In troubled economic times, this seems to be a humanitarian attempt to reduce the rate of home foreclosure. Under current law, a person can be exempted from paying property taxes by reason of poverty. Section 211.7u of the General Property Tax Act provides for poverty exemptions. However, the act states that "taxes" include any "interest, penalties, or fees..." There is no specific exemption for a person's utility bills. Thus, a person in poverty is exempt from paying property taxes, but could technically be considered to be evading their property taxes if they fail to pay their utilities.

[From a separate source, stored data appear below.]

Lemma read_object d members : Forall (fun kv => reads d kv.2) members -> reads (S d) (Object members).
Proof.
  intros IH w rest Hwf Hd Hw Hrest.
  assert (forall kv, kv ∈ members -> (depth kv.2 < d)%nat) as Hdepth.
  { intros x Hx. pose proof (depth_max (fun kv => depth kv.2) members x Hx). cbn in Hd. lia. }
  cbn in Hw, Hwf. apply andb_prop in Hwf as [Hasc Hwf].
  destruct (all_some _) as [ws|] eqn:Hws; [|done]. injection Hw as <-.
  apply all_some_Forall2 in Hws.
  destruct (Permutation_Forall2 (symmetry (merge_sort_Permutation by_utf16 ws))
    ((proj2 (Forall2_flip _ _ _)) Hws)) as (members' & Hp & Hm).
  destruct (merge_sort by_utf16 ws) as [|kw kws] eqn:Es.
  { apply Forall2_nil_inv_l in Hm as ->. apply Permutation_nil_r in Hp as ->. done. }
  cbn [app read_value map]. rewrite <- app_assoc. cbn [app].
  replace (123 =? 34) with false by done. replace (123 =? 91) with false by done. rewrite Z.eqb_refl.
  rewrite (separated_start (write_member kw) (map write_member kws) 34 _ _ 125 eq_refl) by done.
  change (write_member kw :: map write_member kws) with (map write_member (kw :: kws)).
  rewrite (read_items_write 125 (read_member (read_value d)) members'); try done.
  + cbn. by rewrite (sort_members members members').
  + apply Forall2_same_length_lookup. split; [by rewrite length_map, (Forall2_length _ _ _ Hm)|].
    intros i [k v] y Hx Hy r Hr. apply list_lookup_fmap_Some in Hy as (kw' & -> & Hy).
    pose proof (Forall2_lookup_lr _ _ _ _ _ _ Hm Hy Hx) as Hwk. cbn in Hwk.
    destruct (write_value v) as [w'|] eqn:Ew; [|done]. cbn in Hwk. injection Hwk as <-.
    assert ((k, v) ∈ members) as Hin by (rewrite Hp; by eapply list_elem_of_lookup_2).
    unfold write_member, read_member, write_string. cbn [app fst snd]. rewrite Z.eqb_refl.
    rewrite <- app_assoc, read_chars_write.
    2:{ rewrite length_app. pose proof (write_chars_length k). lia. }
    cbn. rewrite Forall_forall in IH. rewrite (IH _ Hin w' r); try done; [|by apply (Hdepth _ Hin)].
    apply (forallb_elem _ _ _ Hwf) in Hin. by apply andb_prop in Hin as [_ Hin].
  + intros ->. by inversion Hm.
  + rewrite length_app. cbn [length]. pose proof (separated_length (map write_member (kw :: kws))).
    rewrite length_map in *. rewrite <- (Forall2_length _ _ _ Hm). lia.
Qed.

Lemma read_number d n : reads (S d) (Number n).
Proof.
  intros w rest Hwf Hd Hw Hrest.
  destruct n as [n| |]; try done. cbn in Hw, Hwf. destruct (Z.leb_spec n MAX_SAFE_INTEGER); [|done].
  injection Hw as <-.
  destruct (u64_to_string_ok n Hwf) as (c & t & -> & Hf & Hv). cbn [app read_value].
  assert (is_digit c = true) as Hc by (by apply Forall_inv in Hf).
  assert (48 <= c <= 57) by (unfold is_digit, between in Hc; lia).
  rewrite (proj2 (Z.eqb_neq c 34)), (proj2 (Z.eqb_neq c 91)), (proj2 (Z.eqb_neq c 123)), Hc by lia.
  change (c :: t ++ rest) with ((c :: t) ++ rest). rewrite span_digits_app by done. by rewrite Hv.
Qed.

Lemma read_write v d : reads d v.
Proof.
  revert d. induction v as [|b|n|s|items IH|members IH] using Value_induction; intros [|d];
    try (intros w rest Hwf Hd; lia).
  - by intros w rest Hwf Hd.
  - intros w rest Hwf Hd Hw Hrest. destruct b; by injection Hw as <-.
  - apply read_number.
  - intros w rest Hwf Hd Hw Hrest. injection Hw as <-. cbn -[read_chars].
    rewrite read_chars_write; [done|]. rewrite length_app. pose proof (write_chars_length s). lia.
  - apply read_array. eapply Forall_impl; [exact IH|]. auto.
  - apply read_object. eapply Forall_impl; [exact IH|]. cbn. auto.
Qed.

#[global] Arguments read_value : simpl never.

Lemma canonical_reader_laws : JsonReaderLaws canonical_reader.
Proof.
  split; cbn.
  - intros t v _. destruct (read_value 128 t) as [[v' s]|]; [|done]. cbn. intros H.
    destruct (bool_decide _ && _) eqn:E; [|done]. injection H as <-. by apply andb_prop in E as [_ E].
  - intros v t Hwf Hd Hc. rewrite <- (app_nil_r t), (read_write v 128 t []) by done. cbn.
    by rewrite Hwf.
Qed.

(** ** The writer is injective *)

Lemma canonical_injective v v' t : wf_value v = true -> wf_value v' = true ->
  canonical v = Some t -> canonical v' = Some t -> v = v'.
Proof.
  intros Hv Hv' H H'. set (d := S (Nat.max (depth v) (depth v'))).
  assert (delimited []) as Hnil by done.
  pose proof (read_write v d t [] Hv ltac:(lia) H Hnil) as E.
  rewrite (read_write v' d t [] Hv' ltac:(lia) H' Hnil) in E. congruence.
Qed.
(* ===== verification/DirectReceived.v ===== *)
(** * The Received folder

    Models [desktop/src-tauri/src/drop/direct/received.rs] and
    [move_no_clobber] of [drop/folder.rs]: the names tried for a received
    file, and how a verified plaintext is moved into the folder.

    The disk is the folder's entries and the private temp file.  Every system
    call may fail, and before each of them other programs may change the
    folder ([World]); [clobbered] lists the names a rename replaced. *)
From S2P Require Import Prelude EnvelopeFormat EnvelopeName Envelope DirectText DirectPath.

Definition MAX_NAME_BYTES : Z := 255.
Definition MAX_TRIES : nat := 999.

(** The prefix loop of [truncate]: [units] and [at] count UTF-16 units and
    bytes passed. *)
Fixpoint truncate_both (units at_ : Z) (s : text) (max_units max_bytes : Z) : text :=
  match s with
  | [] => []
  | c :: t =>
      let units := units + len_utf16 c in
      let end_ := at_ + Z.of_nat (length (utf8_char c)) in
      if (max_units <? units) || (max_bytes <? end_) then []
      else c :: truncate_both units end_ t max_units max_bytes
  end.

Definition truncate (s : text) (units bytes : Z) : text := truncate_both 0 0 s units bytes.

Definition candidate `{U : Unicode} (name : text) (n : Z) : text :=
  let name := sanitise_name name in
  let suffix := if n <=? 1 then [] else lit " (" ++ u64_to_string n ++ lit ")" in
  let '(stem, ext) := stem_ext name in
  let '(stem, ext) :=
    if MAX_NAME_UTF16 / 2 <=? utf16_count suffix + utf16_count ext then (name, []) else (stem, ext) in
  let stem := truncate stem (saturating_sub MAX_NAME_UTF16 (utf16_count suffix + utf16_count ext))
                (saturating_sub MAX_NAME_BYTES (str_len suffix + str_len ext)) in
  safe_component (stem ++ suffix ++ ext).

(** ** The disk *)

Inductive IoError := AlreadyExists | NotFound | StorageFull | QuotaExceeded | FileTooLarge | OtherError.

#[export] Instance IoError_eq_dec : EqDecision IoError.
Proof. solve_decision. Defined.

Abbreviation Dir := (gmap text (list byte)) (only parsing).

Inductive Loc := Temp | Entry (name : text).

Record Disk := {
  received : Dir;
  temp : option (list byte);
  clobbered : list text;
  calls : nat
}.

(** The system calls made. *)
Inductive Call :=
| CreateDir | ReadDir | Metadata_ | HardLink | Remove | Rename | Create | Copy | Sync | Xattr.

Record World := {
  others : nat -> Dir -> Dir;
  fault : nat -> Call -> option IoError;
  staging_name : text
}.

Definition look (d : Disk) (l : Loc) : option (list byte) :=
  match l with Temp => temp d | Entry n => received d !! n end.

Definition put (d : Disk) (l : Loc) (o : option (list byte)) : Disk :=
  match l with
  | Temp => {| received := received d; temp := o; clobbered := clobbered d; calls := calls d |}
  | Entry n =>
      {| received := match o with Some c => <[n := c]> (received d) | None => delete n (received d) end;
         temp := temp d; clobbered := clobbered d; calls := calls d |}
  end.

Section Received.
Context `{U : Unicode} (w : World).

(** One call: the others act, then it fails or takes effect. *)
Definition sys {A} (c : Call) (op : SM Disk IoError A) : SM Disk IoError A :=
  fun d =>
    let d' := {| received := others w (calls d) (received d); temp := temp d;
                 clobbered := clobbered d; calls := S (calls d) |} in
    match fault w (calls d) c with
    | Some e => (Err e, d')
    | None => op d'
    end.

(** The outcome as a value; and a call whose outcome is dropped. *)
Definition attempt {A} (m : SM Disk IoError A) : SM Disk IoError (result IoError A) :=
  fun d => let '(r, d) := m d in (Ok r, d).

Definition symlink_metadata (l : Loc) : SM Disk IoError unit :=
  sys Metadata_ (fun d => (match look d l with Some _ => Ok tt | None => Err NotFound end, d)).

Definition hard_link (from to : Loc) : SM Disk IoError unit :=
  sys HardLink (fun d =>
    match look d from, look d to with
    | Some c, None => (Ok tt, put d to (Some c))
    | Some _, Some _ => (Err AlreadyExists, d)
    | None, _ => (Err NotFound, d)
    end).

Definition remove_file (l : Loc) : SM Disk IoError unit :=
  sys Remove (fun d => match look d l with Some _ => (Ok tt, put d l None) | None => (Err NotFound, d) end).

(** [std::fs::rename] replaces what is at the target. *)
Definition rename (from : Loc) (to : text) : SM Disk IoError unit :=
  sys Rename (fun d =>
    match look d from with
    | Some c =>
        let lost := match received d !! to with Some _ => [to] | None => [] end in
        let d := put (put d from None) (Entry to) (Some c) in
        (Ok tt, {| received := received d; temp := temp d; clobbered := lost ++ clobbered d;
                   calls := calls d |})
    | None => (Err NotFound, d)
    end).

Definition move_no_clobber (from : Loc) (to : text) : SM Disk IoError unit :=
  let! linked := attempt (hard_link from (Entry to)) in
  match linked with
  | Ok _ =>
      let! removed := attempt (remove_file from) in
      match removed with
      | Ok _ => ret tt
      | Err e => let! _ := attempt (remove_file (Entry to)) in throw e
      end
  | Err AlreadyExists => throw AlreadyExists
  | Err _ =>
      let! there := attempt (symlink_metadata (Entry to)) in
      match there with
      | Ok _ => throw AlreadyExists
      | Err _ => rename from to
      end
  end.

(** The loop over candidate names that [place] and [place_copy] share;
    [failed e] is what they do when a move fails for another reason. *)
Fixpoint try_names (tries : nat) (n : Z) (from : Loc) (name : text)
    (failed : IoError -> SM Disk IoError text) : SM Disk IoError text :=
  match tries with
  | O => throw AlreadyExists
  | S tries =>
      let target := candidate name n in
      let! there := attempt (symlink_metadata (Entry target)) in
      match there with
      | Ok _ => try_names tries (n + 1) from name failed
      | Err _ =>
          let! moved := attempt (move_no_clobber from target) in
          match moved with
          | Ok _ => ret target
          | Err AlreadyExists => try_names tries (n + 1) from name failed
          | Err e => failed e
          end
      end
  end.

(** [tempfile_in]: a new file. *)
Definition create_staging : SM Disk IoError unit :=
  sys Create (fun d =>
    match received d !! staging_name w with
    | Some _ => (Err AlreadyExists, d)
    | None => (Ok tt, put d (Entry (staging_name w)) (Some []))
    end).

Definition copy_into_staging (source : Loc) : SM Disk IoError unit :=
  sys Copy (fun d =>
    match look d source with
    | Some c => (Ok tt, put d (Entry (staging_name w)) (Some c))
    | None => (Err NotFound, d)
    end).

(** Dropping a temp path deletes the file at it, errors ignored. *)
Definition with_cleanup {A} (l : Loc) (m : SM Disk IoError A) : SM Disk IoError A :=
  let! r := attempt m in
  match r with
  | Ok a => ret a
  | Err e => let! _ := attempt (remove_file l) in throw e
  end.

Definition place_copy (source : Loc) (name : text) : SM Disk IoError text :=
  let! _ := create_staging in
  with_cleanup (Entry (staging_name w))
    (let! _ := copy_into_staging source in
     let! _ := sys Sync (fun d => (Ok tt, d)) in
     let! _ := sys Xattr (fun d => (Ok tt, d)) in
     let! target := try_names MAX_TRIES 1 (Entry (staging_name w)) name throw in
     let! _ := attempt (remove_file source) in
     ret target).

Definition place (source : Loc) (name : text) : SM Disk IoError text :=
  let! _ := sys CreateDir (fun d => (Ok tt, d)) in
  try_names MAX_TRIES 1 source name (fun _ => place_copy source name).

(** [keep]: on any error the temp file is deleted. *)
Definition keep (name : text) : SM Disk IoError text :=
  with_cleanup Temp
    (let! _ := sys Xattr (fun d => (Ok tt, d)) in
     place Temp name).

(** The names a killed process leaves. *)
Definition stale (name : text) : bool :=
  has_prefix (lit ".wildbloom-") name && has_suffix (lit ".part") name.

(** The loop of [sweep] over what [read_dir] listed; entries are regular
    files. *)
Fixpoint sweep_entries (names : list text) (removed : Z) : SM Disk IoError Z :=
  match names with
  | [] => ret removed
  | name :: names =>
      if negb (stale name) then sweep_entries names removed
      else
        let! meta := attempt (symlink_metadata (Entry name)) in
        match meta with
        | Err _ => sweep_entries names removed
        | Ok _ =>
            let! r := attempt (remove_file (Entry name)) in
            sweep_entries names (if is_ok r then removed + 1 else removed)
        end
  end.

Definition sweep : SM Disk IoError Z :=
  let! listed := attempt (sys ReadDir (fun d => (Ok (map fst (map_to_list (received d))), d))) in
  match listed with
  | Err _ => ret 0
  | Ok names => sweep_entries names 0
  end.
End Received.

H.B. 4050 was introduced on January 22, 2009. It was subsequently read into the record and referred to the Committee on Intergovernmental and Regional Affairs. On February 4, it was reassigned to the Committee on Urban Policy. The bill was reported out of committee favorably on October 13 with the recommendation that it be passed by the House as a whole. However, no action seems to have been subsequently taken on the bill. According to the Michigan Legislature website, the bill was "referred to a second reading" on October 13, the same day it was reported out of committee. The bill was popular in committee, passing by a vote of 6-1. The bill itself seems quite benign and uncontroversial, likely costing little if any revenue. Though no public polling has been taken on the matter, this would likely be a fairly popular proposal. It is a simple, cheap, humanitarian measure. Whether this bill will ultimately be enacted is unclear, though passing the Republican-controlled Senate would likely be more difficult that the Democratic House of Representatives. If passed by both houses of the legislature, it would almost certainly be signed by Governor Granholm.